Genomic Signatures in Idiopathic Pulmonary Fibrosis

Select Past Funding
Investigator(s): 
Joe G.N. Garcia, MD
Type: 
U01 (NIH/NHLBI), 2014-2015
Total Dollars: 
$592,693
Abstract:
Idiopathic pulmonary fibrosis (IPF) is an interstitial lung disease characterized by destruction of normal epithelial structure, proliferation of fibroblasts, and deposition of connective-tissue matrix proteins. Most patients experience a relentless progression to respiratory failure and death. Recent progress in dissecting key molecular mechanisms involved in disease progression has set the stage for implementation of novel therapies that prevent epithelial cell death, inhibit matrix deposition and deter mesenchymal cell proliferation. We have established with our reported observations and preliminary studies that low concentration inhaled CO provides protection in a murine model of bleomycin-induced lung fibrosis by targeting multiple molecular pathways relevant to the pathogenesis of IPF. Hypothesis: Inhaled low concentration carbon monoxide will slow or arrest the progression of lung fibrosis in patients with IPF. We will test the hypothesis by addressing the following specific aims: Specific Aim #1: To investigate whether, in IPF patients, 3 months of therapy with low dose inhaled CO results in a relative decrease in peripheral blood levels of MMP7 and stability in secondary indicators of disease progression. Specific Aim #2: To investigate the potential role of an IPF specific peripheral blood mononuclear gene expression signature to predict rates of disease progression and determine responsiveness to inhaled CO. Our goal is to study the use of low-dose inhaled CO as a therapeutic agent to treat IPF in humans.
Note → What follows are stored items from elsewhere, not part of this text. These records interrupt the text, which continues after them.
(** * FreshFarm: cart normaliser, delivery packer and recommendation scorer

    A shallow embedding of [CartContext.tsx] (the cart provider: the
    optimiser, the three cart mutations and [packForDelivery]) and of
    [useCollaborativeFiltering.ts] (the recommendation hook), with the
    properties of the specification stated and settled against it.

    Conventions of the embedding.
    - A JavaScript [number] that carries a measure (price, weight, volume,
      score) is an exact rational [Q]: no rounding, no [NaN], no infinities.
      Where a statement is about the order the optimiser produces, which
      depends on how the host rounds a quotient, the optimiser and the
      mutations are also given over the division and the subtraction of
      the host ([optimizeCartItems_fl] and the like), of which the exact
      ones are an instance.
    - Identities and quantities, which the code uses as integers, are [Z];
      the result of [Number(x)] on an identity is an [option Z] whose [None]
      is [NaN].
    - An optional field ([weightKg?: number]) is an [option].
    - [Date.now()] and [Math.random()] are inputs: a clock reading and a
      supply of draws.
    - Notifications ([toast]) and the write to local storage are not part of
      the functions modelled here. *)

From Stdlib Require Import ZArith QArith Lqa List Permutation Sorted Lia Bool Ascii String.
From stdpp Require Import base option list gmap strings.

Local Open Scope Z_scope.

(** ** Products and cart lines *)

(** The [id] of a product as it arrives: [IdNum n] is a value that
    [Number] sends to the integer [n] (in a cart line it is the number
    [n] itself, since [addToCart] and the storage loader store
    [Number(id)]); [IdNaN raw] is any value that [Number] sends to [NaN]. *)
Inductive JsId :=
  | IdNum (n : Z)
  | IdNaN (raw : string).

(** [tags?: string[] | string] *)
Inductive Tags :=
  | TagArray (ts : list string)
  | TagString (s : string).

Record Product := mkProduct {
  id : JsId;
  name : string;
  image : string;
  category : string;
  description : string;
  price : Q;
  weightKg : option Q;
  volumeCm3 : option Q;
  tags : option Tags;
  onSale : option bool;
  salePrice : option Q;
}.

(** [interface CartItem extends Product { quantity: number }] *)
Record CartItem := mkCartItem {
  base :> Product;
  quantity : Z;
}.

(** [Number(x.id)]; [None] is [NaN]. *)
Definition Number_id (i : JsId) : option Z :=
  match i with
  | IdNum n => Some n
  | IdNaN _ => None
  end.

(** [a === b] on two results of [Number]: [NaN] equals nothing. *)
Definition strict_eq (a b : option Z) : bool :=
  match a, b with
  | Some x, Some y => x =? y
  | _, _ => false
  end.

(** [{ ...it, quantity: q }] *)
Definition with_quantity (it : CartItem) (q : Z) : CartItem :=
  {| base := base it; quantity := q |}.

(** [{ ...product, id: i }] *)
Definition with_id (p : Product) (i : JsId) : Product :=
  {| id := i; name := name p; image := image p; category := category p;
     description := description p; price := price p; weightKg := weightKg p;
     volumeCm3 := volumeCm3 p; tags := tags p; onSale := onSale p;
     salePrice := salePrice p |}.

(** ** Array primitives *)

(** The sign test a comparator result goes through: [c > 0]. *)
Definition positive_result (c : Q) : bool := negb (Qle_bool c 0).

Section ArraySort.
Context {A : Type}.
Variable compareFn : A -> A -> Q.

(** [x] is put before the first element it does not have to follow:
    it moves past [y] only when [compareFn x y > 0]. *)
Fixpoint sort_insert (x : A) (l : list A) : list A :=
  match l with
  | [] => [x]
  | y :: l' =>
      if positive_result (compareFn x y) then y :: sort_insert x l'
      else x :: y :: l'
  end.

(** [Array.prototype.sort(compareFn)]: the stable sort (ECMAScript 2019),
    as insertion from the right. *)
Fixpoint Array_sort (l : list A) : list A :=
  match l with
  | [] => []
  | x :: l' => sort_insert x (Array_sort l')
  end.

(** [x] may stay in front of [y]: the comparator does not ask for a swap. *)
Definition in_order (x y : A) : Prop := positive_result (compareFn x y) = false.
End ArraySort.

(** [Array.prototype.findIndex]: the first index whose element satisfies
    the predicate, [-1] when there is none. *)
Fixpoint findIndex_from {A : Type} (p : A -> bool) (l : list A) (i : Z) : Z :=
  match l with
  | [] => -1
  | x :: l' => if p x then i else findIndex_from p l' (i + 1)
  end.

Definition findIndex {A : Type} (p : A -> bool) (l : list A) : Z :=
  findIndex_from p l 0.

(** ** The cart normaliser *)

(** [a.price / a.quantity] *)
Definition efficiency (a : CartItem) : Q := (price a / inject_Z (quantity a))%Q.

Definition optimizeCartItems (cartItems : list CartItem) : list CartItem :=
  Array_sort
    (fun a b =>
       let aEfficiency := efficiency a in
       let bEfficiency := efficiency b in
       (aEfficiency - bEfficiency)%Q)
    (List.filter (fun item => 0 <? quantity item) cartItems).

(** The comparator of [optimizeCartItems], named. *)
Definition by_efficiency (a b : CartItem) : Q := (efficiency a - efficiency b)%Q.

(** ** Cart mutations: the updater each one passes to [setItems] *)

(** [addToCart(product, quantity = 1)], run at clock reading [now]. *)
Definition addToCart (product : Product) (quantity_arg : option Z) (now : Z)
    (currentItems : list CartItem) : list CartItem :=
  let quantity_ := default 1 quantity_arg in
  let parsedId := Number_id (id product) in
  let normalizedId := match parsedId with None => - now | Some n => n end in
  let existingIndex :=
    findIndex (fun it : CartItem => strict_eq (Number_id (id it)) (Some normalizedId))
      currentItems in
  if negb (existingIndex =? -1) then
    let updated :=
      imap (fun i (it : CartItem) =>
              if Z.of_nat i =? existingIndex
              then with_quantity it (quantity it + quantity_) else it)
        currentItems in
    optimizeCartItems updated
  else
    let newItem :=
      {| base := with_id product (IdNum normalizedId); quantity := quantity_ |} in
    optimizeCartItems (currentItems ++ [newItem]).

(** [it.id === productId] for a number [productId]. *)
Definition id_is (it : CartItem) (productId : Z) : bool :=
  match id it with
  | IdNum n => n =? productId
  | IdNaN _ => false
  end.

Definition removeFromCart (productId : Z) (currentItems : list CartItem)
    : list CartItem :=
  let updated := List.filter (fun it => negb (id_is it productId)) currentItems in
  optimizeCartItems updated.

Definition updateQuantity (productId : Z) (quantity_ : Z)
    (currentItems : list CartItem) : list CartItem :=
  if quantity_ <=? 0 then removeFromCart productId currentItems
  else
    let updated :=
      map (fun it => if id_is it productId then with_quantity it quantity_ else it)
        currentItems in
    optimizeCartItems updated.

(** ** The normaliser and the mutations over the arithmetic of the host

    [price / quantity] and [aEfficiency - bEfficiency] are operations on
    doubles: the quotient is rounded, and so is the difference. Here the
    two operations are parameters, [divide p q] for the double [p / q] and
    [subtract x y] for the double [x - y] (doubles being the rationals they
    denote). The text of the functions is that of the source. *)

Section HostArithmetic.
Variable divide : Q -> Z -> Q.
Variable subtract : Q -> Q -> Q.

(** [a.price / a.quantity] *)
Definition efficiency_fl (a : CartItem) : Q := divide (price a) (quantity a).

Definition optimizeCartItems_fl (cartItems : list CartItem) : list CartItem :=
  Array_sort
    (fun a b =>
       let aEfficiency := efficiency_fl a in
       let bEfficiency := efficiency_fl b in
       subtract aEfficiency bEfficiency)
    (List.filter (fun item => 0 <? quantity item) cartItems).

Definition addToCart_fl (product : Product) (quantity_arg : option Z) (now : Z)
    (currentItems : list CartItem) : list CartItem :=
  let quantity_ := default 1 quantity_arg in
  let parsedId := Number_id (id product) in
  let normalizedId := match parsedId with None => - now | Some n => n end in
  let existingIndex :=
    findIndex (fun it : CartItem => strict_eq (Number_id (id it)) (Some normalizedId))
      currentItems in
  if negb (existingIndex =? -1) then
    let updated :=
      imap (fun i (it : CartItem) =>
              if Z.of_nat i =? existingIndex
              then with_quantity it (quantity it + quantity_) else it)
        currentItems in
    optimizeCartItems_fl updated
  else
    let newItem :=
      {| base := with_id product (IdNum normalizedId); quantity := quantity_ |} in
    optimizeCartItems_fl (currentItems ++ [newItem]).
For this purpose we have assembled a remarkable group of basic and clinical researchers with expertise in the pathogenesis of IPF, CO biology, biomarker development, large-scale genomics and IPF clinical trials to investigate the effectiveness of a novel inhaled therapy in this devastating disease. Our ancillary proposals will clarify mechanisms of action of CO and validate a peripheral blood genomic signature capable of predicting individual response to CO treatment. The successful completion of this study will provide the basis for the design of a more definitive phase III clinical trial of low dose inhaled CO in IPF. 
Relevance:
This clinical trial will test our hypothesis that low-dose inhaled carbon monoxide will slow disease progression in IPF patients. We have assembled a group of researchers with expertise in the pathogenesis of IPF, CO biology, biomarker development, large-scale genomics and IPF clinical trials to investigate the effectiveness of a novel inhaled therapy in this devastating disease. Successful completion of this study will provide the basis for the design of a more definitive phase III clinical trial of low dose inhaled CO in IPF.